The enhanced permeability efficiencies still remain a big challenge in crossing the blood-brain barrier (BBB). Herein, a BBB-targeting delivery system based on transferrin (Tf)-poly(ethylene glycol) (PEG) PEGylated-cationic liposome was prepared for delivering the protamine labeled nerve growth factor (NGF) gene. The nanoparticle (TLDP) could preferentially accumulate into the BBB by receptor-mediated transcytosis via the Tf receptor present on cerebral endothelial cells. The polyplex showed good encapsulation of the NGF gene as well as triggered corresponding protein release in the BBB. Surface modification of liposomes with PEG imparts a steric barrier to the NPs that decreases their recognition and clearance by the reticuloendothelial system for increasing the circulation time, and cationic liposomes with protamine are indicated with nuclear localization function to improve the efficiency of nucleus localization and gene expression. The polyplex at a DOTAP/DNA ratio of 3 showed an appropriate diameter, desired serum stability, and much higher encapsulation efficiency. The polyplex had no cytotoxicity against cells.
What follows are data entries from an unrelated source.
(* ===== verification/LsmReadTheorems.v ===== *)
(** * Theorems about the point reads of the LSM store *)

From S2P Require Import Prelude.
From S2P Require Import Types.
From S2P Require Import Posix.
From S2P Require Import DeltaFile.
From S2P Require Import DeltaSpec.
From S2P Require Import Names.
From S2P Require Import DeltaStore.
From S2P Require Import DeltaStoreFacts.
From S2P Require Import DeltaStoreTheorems.
From S2P Require Import PropertyLayout.
From S2P Require Import EdgeBody.
From S2P Require Import Sst.
From S2P Require Import SkipList.
From S2P Require Import NeighBors.
From S2P Require Import MemTable.
From S2P Require Import DeltaMerge.
From S2P Require Import DeltaMergeTheorems.
From S2P Require Import LevelIndex.
From S2P Require Import LsmRead.
From S2P Require Import LsmReadFacts.

(** ** A sample: one level-0 file with the edges 5 -> 7 and 6 -> 3 *)
Definition level0_file : SSTableCache := mkCache (mkHeader_ 7 0 0 5 6) 0 (sst_indexes sample_sst).
Definition sample_snap : Snapshot := mkSnap [new_memtable 4 ∅] [level0_file] empty_index.

(** C32: for a source whose level-0 files are all current, [GetEdge] answers at
    the place [LocateEdge] reports. Whenever it returns, its status is the located
    one. A missing or deleted edge is answered without a value. For an edge that
    is there it returns the newest delta value attached to the located file for
    the located version, and without one the base value: the field of the payload
    in the table, or the slot, in the column of the located file, of a body with
    the located sequence. *)
Theorem locate_then_get `{StdHash} debug L store snap src dst pid is_out ty rs loc :
  level0_current snap -> LocateEdge debug L snap src dst is_out ty = Some (rs, loc) ->
  let found := GetEdge debug L store snap src dst pid is_out ty in
  (forall st pr, found = Some (st, pr) -> st = rs) /\
  (rs <> kOk -> found = Some (rs, None)) /\
  (rs = kOk -> forall v, located_delta L store src dst pid is_out ty loc = Some (Some v) -> found = Some (kOk, Some v)) /\
  (rs = kOk -> located_delta L store src dst pid is_out ty loc = Some None -> located_base debug L store pid loc found).
Proof.
  intros Hc Hl. pose proof (GetEdge_agrees debug L store src dst pid is_out ty snap rs loc Hc Hl) as Ha. split_and!; [|apply Ha..].
  intros st pr. by apply (agrees_status debug L store src dst pid is_out ty rs loc).
Qed.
The cell uptake of the TLDP was stronger than other groups without transferrin, which suggested that the TLDP could successfully deliver the NGF gene to the BBB cell and enhanced the expression and secretion of the NGF protein in the brain. In vivo imaging further verified that the TLDP exhibited a higher brain distribution than other groups. Consequently, these findings showed that BBB cells as the "transit station" is a promising method to overcome the BBB and increase the concentration of drug in the brain.